Below are lines of data, and only some are wanted. Please repeat exactly those from the line that has "Crypto RateLimit RedisSession." through the line that has "JArr (p_messages page));".

Stored data:
───

(* ===== verification/ChatGateway.v ===== *)
(** * ChatGateway: the socket events of messages and reactions

    Models chat/chat.gateway.ts.  The handlers run behind the guard of the sockets
    ([SocketAuth.guarded]), with the user it put on the socket. *)
From Stdlib Require Import Ascii String.
From S2P Require Import Prelude JsString Json Effects Errors Redis Schema World Crypto RateLimit RedisSession.
From S2P Require Import RedisCache Socket ChannelMembers Messages Channels Reactions Chat Validation SocketAuth.
From stdpp Require Import base list strings gmap.

Local Open Scope string_scope.
Local Open Scope Z_scope.
Local Open Scope list_scope.

Definition message_page_json (page : MessagePage) : json :=
  JObj [("success", JBool true); ("messages", JArr (p_messages page));
        ("nextCursor", match p_nextCursor page with Some c => JNum c | None => JNull end);
        ("hasMore", JBool (p_hasMore page)); ("source", JStr (p_source page))].
Definition counts_json (counts : gmap string Z) : json :=
  JObj (map (λ kv, (kv.1, JNum kv.2)) (map_to_list counts)).
Definition add_json (result : add_action * list string) : json :=
  JObj [("success", JBool true);
        ("action", JStr (match result.1 with added => "added" | already_exists => "already_exists" end));
        ("replaced", JArr (map JStr result.2))].
Definition remove_json (action : remove_action) : json :=
  JObj [("success", JBool true); ("action", JStr (match action with removed => "removed" | not_found => "not_found" end))].
Definition reaction_actor (user : SocketUser) : ReactionActor := mkReactionActor (su_id user) (su_username user).

Section ChatGateway.
Context {R : Redis} {E : Env} {C : Crypto} {V : ClassValidator}.

Definition limit (key : string) (config : RateLimitConfig) (message : string) : M () :=
  let! rl := checkRateLimit key config in
  when negb (allowed rl) do Throw (SocketError S_RATE_LIMITED message).

Definition handleSendMessage (client : Client) (data : json) (user : SocketUser) : M json :=
  with_ack
    (do! limit ("send:" +:+ su_id user) SEND_MESSAGE "Too many messages";
     do! (match get_field data "encryptedContent" with
          | Some (JStr content) =>
              when MAX_ENCRYPTED_CONTENT_BYTES <? byteLength content do
                Throw (SocketError S_PAYLOAD_TOO_LARGE "Message exceeds 10KB limit")
          | _ => Ret tt
          end);
     let! dto := validatePayload "SendMessageDto" (SendMessageDto (su_id user)) data in
     let! message := send dto (Some (ws_id client)) in
     Ret (JObj [("success", JBool true); ("message", pending_json message)])).

Definition handleGetMessages (data : json) (user : SocketUser) : M json :=
  with_ack
    (do! limit ("getmsg:" +:+ su_id user) GET_MESSAGES "Too many requests";
     let! dto := validatePayload "GetMessagesSocketDto" GetMessagesSocketDto data in
     let! page := getMessages (pq_channelId dto) (su_id user) (default 50 (pq_limit dto)) (pq_cursor dto) (pq_mode dto) in
     Ret (message_page_json page)).

Definition handleMarkRead (data : json) (user : SocketUser) : M json :=
  with_ack
    (let! ' (channelId, messageId) := validatePayload "MarkReadSocketDto" MarkReadSocketDto data in
     let! ' (success, advanced) := markRead (su_id user) channelId messageId in
     Ret (JObj [("success", JBool success); ("advanced", JBool advanced)])).

Definition handleGetUnread (user : SocketUser) : M json :=
  with_ack
    (let! counts := getUserUnreadCounts (su_id user) in
     Ret (JObj [("success", JBool true); ("counts", counts_json counts)])).

Definition handleGetPending (user : SocketUser) : M json :=
  with_ack
    (do! limit ("pending:" +:+ su_id user) GET_MESSAGES "Too many requests";
     let! ' (messages, remaining) := deliverPendingMessages (su_id user) in
     Ret (JObj [("success", JBool true); ("count", JNum (Z.of_nat (length messages))); ("messages", JArr messages);
                ("hasMore", JBool (0 <? remaining))])).

Definition handleReactionAdd (data : json) (user : SocketUser) : M json :=
  with_ack
    (do! limit ("reaction:" +:+ su_id user) REACTION "Too many requests";
     let! dto := validatePayload "ReactionDto" ReactionDto data in
     let! result := addReaction (reaction_actor user) (rp_channelId dto) (rp_messageId dto) (rp_emoji dto) in
     Ret (add_json result)).

Definition handleReactionRemove (data : json) (user : SocketUser) : M json :=
  with_ack
    (do! limit ("reaction:" +:+ su_id user) REACTION "Too many requests";
     let! dto := validatePayload "ReactionDto" ReactionDto data in
     let! action := removeReaction (reaction_actor user) (rp_channelId dto) (rp_messageId dto) (rp_emoji dto) in
     Ret (remove_json action)).

Definition handleReactionRemoveLegacy : json → SocketUser → M json := handleReactionRemove.
End ChatGateway.
(* ===== verification/Routes.v ===== *)
(** * Routes: which handler serves which request

    The decorators of the controllers: method, path, guards, limits and status of each
    route, and the way of a request through middleware, guards, handler and filter.
    [Protected] routes are behind JwtAuthGuard; the other guards run in the order Nest
    gives them: the global throttler, the guard of the token, the limit of the route. *)
From Stdlib Require Import Ascii String.
From S2P Require Import Prelude JsString Json Effects Errors Redis Schema World Crypto Config RateLimit RedisSession.
From S2P Require Import RedisCache Socket ChannelMembers Messages Channels Reactions Users Keys Srp Auth Chat LiveKit Validation.
From S2P Require Import SocketAuth Calls Dto Http Uploads Controllers.
From stdpp Require Import base list strings gmap.

Local Open Scope string_scope.
Local Open Scope Z_scope.
Local Open Scope list_scope.

Section Routes.
Context {R : Redis} {E : Env} {C : Crypto} {J : Jwt} {P : Environment} {V : ClassValidator} {L : LiveKit} {F : Framework} {K : Cloudinary}.

Inductive access :=
| Open (handler : Ctx → M HttpResponse)
| Protected (handler : Ctx → AuthenticatedUser → M HttpResponse).
Record Route := mkRoute {
  rt_method : string; rt_path : list string; rt_limit : option RouteRateLimit; rt_skipThrottle : bool; rt_access : access;
}.

Definition open (method : string) (path : list string) (status : Z) (h : Ctx → M json) : Route :=
  mkRoute method path None false (Open (λ c, reply status (h c))).
Definition limited (path : list string) (status : Z) (limit : RouteRateLimit) (h : Ctx → M json) : Route :=
  mkRoute "POST" path (Some limit) false (Open (λ c, reply status (h c))).
Definition protected (method : string) (path : list string) (status : Z) (h : Ctx → AuthenticatedUser → M json) : Route :=
  mkRoute method path None false (Protected (λ c u, reply status (h c u))).
Definition unthrottled (path : list string) (h : Ctx → M HttpResponse) : Route := mkRoute "GET" path None true (Open h).

Definition MINUTE : Z := 60000.
Definition per_minute (scope : string) (limit : Z) (byUsername byUser : bool) : RouteRateLimit :=
  mkRouteRateLimit scope limit MINUTE byUsername byUser.

Definition auth_routes : list Route :=
  [limited ["api"; "auth"; "register"] 201 (per_minute "register" 5 false false) auth_register;
   limited ["api"; "auth"; "login"; "start"] 200 (per_minute "login-start" 10 true false) auth_loginStart;
   limited ["api"; "auth"; "login"; "finish"] 200 (per_minute "login-finish" 10 true false) auth_loginFinish;
   protected "GET" ["api"; "auth"; "me"] 200 auth_getMe;
   protected "POST" ["api"; "auth"; "logout"] 200 auth_logout;
   limited ["api"; "auth"; "refresh"] 200 (per_minute "refresh" 30 false false) auth_refresh].
Definition users_routes : list Route :=
  [protected "PUT" ["api"; "users"; "me"] 200 users_updateMe;
   protected "GET" ["api"; "users"; "search"] 200 users_search;
   protected "GET" ["api"; "users"; "online"] 200 users_getOnline;
   protected "GET" ["api"; "users"; ":id"] 200 users_findOne].
Definition messages_routes : list Route :=
  [protected "POST" ["messages"] 201 messages_send;
   protected "GET" ["messages"; "channel"; ":channelId"] 200 messages_getMessages;
   protected "DELETE" ["messages"; ":messageId"] 200 messages_deleteMessage].
Definition channels_routes : list Route :=
  [protected "POST" ["channels"] 201 channels_create;
   protected "GET" ["channels"] 200 channels_getInbox;
   protected "POST" ["channels"; "mark-read"] 201 channels_markRead;
   protected "GET" ["channels"; ":channelId"] 200 channels_getChannel;
   protected "POST" ["channels"; ":channelId"; "members"] 201 channels_addMember;
   protected "DELETE" ["channels"; ":channelId"; "members"; ":targetUserId"] 200 channels_removeMember;
   protected "POST" ["channels"; ":channelId"; "archive"] 201 channels_archive;
   protected "GET" ["channels"; ":channelId"; "typing"] 200 channels_getTypingUsers;
   protected "GET" ["channels"; ":channelId"; "read-receipts"] 200 channels_getReadReceipts].
Definition keys_routes : list Route :=
  [protected "GET" ["keys"; "me"] 200 keys_getMyKeys;
   protected "POST" ["keys"; "rotate"] 200 keys_rotateKeys;
   protected "GET" ["keys"; "public"] 200 keys_getPublicKeys;
   protected "POST" ["keys"; "sender-keys"] 201 keys_uploadSenderKeys;
   protected "GET" ["keys"; "sender-keys"; ":groupId"] 200 keys_getSenderKeys].
Definition audit_routes : list Route :=
  [protected "GET" ["api"; "audit"; "logs"] 200 audit_getLogs;
   protected "GET" ["api"; "audit"; "security"] 200 audit_getSecurityEvents].
Definition reactions_routes : list Route :=
  [protected "POST" ["reactions"] 201 reactions_addReaction;
   protected "DELETE" ["reactions"] 200 reactions_removeReaction;
   protected "GET" ["reactions"] 200 reactions_getReactions].
Definition uploads_routes : list Route :=
  [mkRoute "POST" ["uploads"] (Some (per_minute "upload" 20 false true)) false
     (Protected (λ c u, reply 201 (uploads_uploadFile c u)))].
Definition calls_routes : list Route :=
  [protected "GET" ["calls"; "history"] 200 calls_getHistory;
   protected "GET" ["calls"; "history"; ":userId"] 200 calls_getHistoryWithUser].
Definition livekit_routes : list Route :=
  [protected "POST" ["livekit"; "token"] 200 livekit_getToken;
   open "POST" ["livekit"; "webhook"] 200 livekit_webhook].
Definition health_routes : list Route :=
  [unthrottled [] (λ c, reply 200 (health_root c));
   unthrottled ["health"] (λ c, reply 200 (health c));
   unthrottled ["health"; "ready"] health_ready;
   unthrottled ["favicon.ico"] favicon].

Definition routes : list Route :=
  auth_routes ++ users_routes ++ messages_routes ++ channels_routes ++ keys_routes ++ audit_routes ++ reactions_routes
  ++ uploads_routes ++ calls_routes ++ livekit_routes ++ health_routes.

(** A segment [":name"] of a path takes any segment of the request. *)
Fixpoint match_path (pattern path : list string) : option (list (string * string)) :=
  match pattern, path with
  | [], [] => Some []
  | p :: pattern', s :: path' =>
      if startsWith p ":" then params ← match_path pattern' path'; Some ((suffix_from 1 p, s) :: params)
      else if p === s then match_path pattern' path' else None
  | _, _ => None
  end.
(** HEAD requests go to the GET routes. *)
Definition serves (method : string) (route : Route) : bool :=
  (rt_method route === method) || ((method === "HEAD") && (rt_method route === "GET")).
Definition match_route (req : HttpRequest) (route : Route) : option (list (string * string)) :=
  if serves (hr_method req) route then match_path (rt_path route) (hr_path req) else None.
Fixpoint find_route (req : HttpRequest) (table : list Route) : option (Route * list (string * string)) :=
  match table with
  | [] => None
  | route :: table' => match match_route req route with Some params => Some (route, params) | None => find_route req table' end
  end.

Lemma find_route_elem req table r ps : find_route req table = Some (r, ps) → r ∈ table.
Proof.
  induction table as [|r' table IH]; [done|]. cbn [find_route]. destruct (match_route req r').
  - intros [= -> _]. apply list_elem_of_here.
  - intros H. apply list_elem_of_further. auto.
Qed.

Definition no_route (req : HttpRequest) : thrown := NotFoundException ("Cannot " +:+ hr_method req +:+ " " +:+ hr_originalUrl req).

(** Guards, then the handler. *)
Definition run_route (req : HttpRequest) (body : json) (route : Route) (params : list (string * string)) : M HttpResponse :=
  do! throttler_canActivate (rt_skipThrottle route) req;
  let c := mkCtx req body params in
  match rt_access route with
  | Open handler => do! route_limit (rt_limit route) req None; handler c
  | Protected handler =>
      let! user := JwtAuthGuard req in
      do! route_limit (rt_limit route) req (Some (au_id user));
      handler c user
  end.

Definition dispatch (req : HttpRequest) (body : json) : M HttpResponse :=
  match find_route req routes with
  | Some (route, params) => run_route req body route params
  | None => Throw (no_route req)
  end.

(** One request: the parsers of the body run before the middleware. *)
Definition serve_http (req : HttpRequest) : M HttpResponse :=
  match hr_body req with
  | Err e => AllExceptionsFilter req None e
  | Ok body =>
      let! requestId := RequestIdMiddleware req in
      catch (dispatch req body) (AllExceptionsFilter req (Some requestId))
  end.
End Routes.
(** C21: the life of a call in Redis: once created it is the active call of both
    users, ringing; accepting it makes it the connected call of both, with a new
    start; ending it from either side frees both users, gives back the call that
    ended, and leaves no key of it behind and no other key changed. *)
Theorem call_life_cycle (initiatorId targetId : string) (callLogId : option string) (w : World)
  (Hready : redis_ready) (Htime : short_time w)
  (Hproper : proper_call (mkActiveCall (uuid_at (w_tick w) 0) initiatorId targetId "ringing" (Some (now_at (1 + w_tick w))) callLogId))
  (Hfresh : entry_at w (roomKey (uuid_at (w_tick w) 0)) = None) :
  let call := mkActiveCall (uuid_at (w_tick w) 0) initiatorId targetId "ringing" (Some (now_at (1 + w_tick w))) callLogId in
  let connected := connected_at_time call (now_at (8 + w_tick w)) in
  wp (call_scenario initiatorId targetId callLogId)
    (λ o w', o = Ok (call, Some call, Some connected, Some connected, None, None) ∧
       no_call_keys call w' ∧ only_keys (call_keys call) w w' ∧ w_db w' = w_db w) w.
Proof.
  intros call connected. unfold call_scenario. apply wp_bind.
  eapply wp_mono; [by apply (createCall_spec _ _ _ _ call (now_at (1 + w_tick w)))|].
  intros o w1 (-> & Hh1 & Ho1 & Ht1 & Hd1 & _). apply wp_bind.
  eapply wp_mono; [eapply (getActiveCall_holding call targetId); [done..|set_solver| |]; apply Htime; lia|].
  intros o w2 (-> & Hr2 & Ht2 & Hd2 & _). apply wp_bind.
  assert (Hh2 : holds_call call (now_at (1 + w_tick w)) (now_at (3 + w_tick w) + RINGING_TTL_SECONDS * 1000) w2).
  { unfold holds_call. by rewrite !Hr2. }
  eapply wp_mono; [eapply (acceptCall_spec call); [done..|apply Htime; lia]|].
  replace (now_at (1 + w_tick w2)) with (now_at (8 + w_tick w)) by (f_equal; lia).
  intros o w3 (-> & Hh3 & Ho3 & Ht3 & Hd3 & _). apply wp_bind.
  eapply wp_mono; [eapply (getActiveCall_holding connected initiatorId); [done|exact Hproper|exact Hh3|set_solver| |];
    apply (short_connected w); done || lia|].
  intros o w4 (-> & Hr4 & Ht4 & Hd4 & _). apply wp_bind.
  assert (Hh4 : holds_call connected (now_at (8 + w_tick w)) (now_at (2 + w_tick w2) + CONNECTED_TTL_SECONDS * 1000) w4).
  { unfold holds_call. rewrite !Hr4. apply Hh3. }
  eapply wp_mono; [eapply (cleanupUserCall_spec connected targetId); [done|exact Hproper|exact Hh4|set_solver| |];
    apply (short_connected w); done || lia|].
  intros o w5 (-> & Hn5 & Ho5 & Ht5 & Hd5 & _). apply wp_bind.
  eapply wp_mono; [eapply (getActiveCall_free initiatorId); [done|apply Hn5; set_solver]|].
  intros o w6 (-> & Hr6 & Ht6 & Hd6 & _). apply wp_bind.
  eapply wp_mono; [eapply (getActiveCall_free targetId); [done|rewrite Hr6; apply Hn5; set_solver]|].
  intros o w7 (-> & Hr7 & _ & Hd7 & _). apply wp_ret. split; [done|]. split; [|split; [|congruence]].
  - intros k Hk. rewrite Hr7, Hr6. by apply Hn5.
  - intros k Hk. rewrite Hr7, Hr6, Ho5, Hr4, Ho3, Hr2 by done. by apply Ho1.
Qed.
End CallFlow.

(** ** Signalling *)
Section Signalling.
Context {R : Redis} {RL : RedisLaws R} {E : Env} {P : Environment} {L : LiveKit}.

Notation entry_at w k := (rentry (w_redis w) k).

(** Nothing but Redis changes, and in Redis nothing but [key]. *)
Definition only_key (key : string) (w w' : World) : Prop :=
  same_but_redis w w' ∧ ∀ k, k ≠ key → entry_at w' k = entry_at w k.

Lemma exec_other now c r k : k ≠ cmd_key c → rentry (exec now c r).2 k = rentry r k.
Proof. intros Hk. rewrite exec_entry. case_match; [|done]. case_match. by rewrite decide_False. Qed.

───

▶ **Task output**
From S2P Require Import Prelude JsString Json Effects Errors Redis Schema World Crypto RateLimit RedisSession.
From S2P Require Import RedisCache Socket ChannelMembers Messages Channels Reactions Chat Validation SocketAuth.
From stdpp Require Import base list strings gmap.

Local Open Scope string_scope.
Local Open Scope Z_scope.
Local Open Scope list_scope.

Definition message_page_json (page : MessagePage) : json :=
  JObj [("success", JBool true); ("messages", JArr (p_messages page));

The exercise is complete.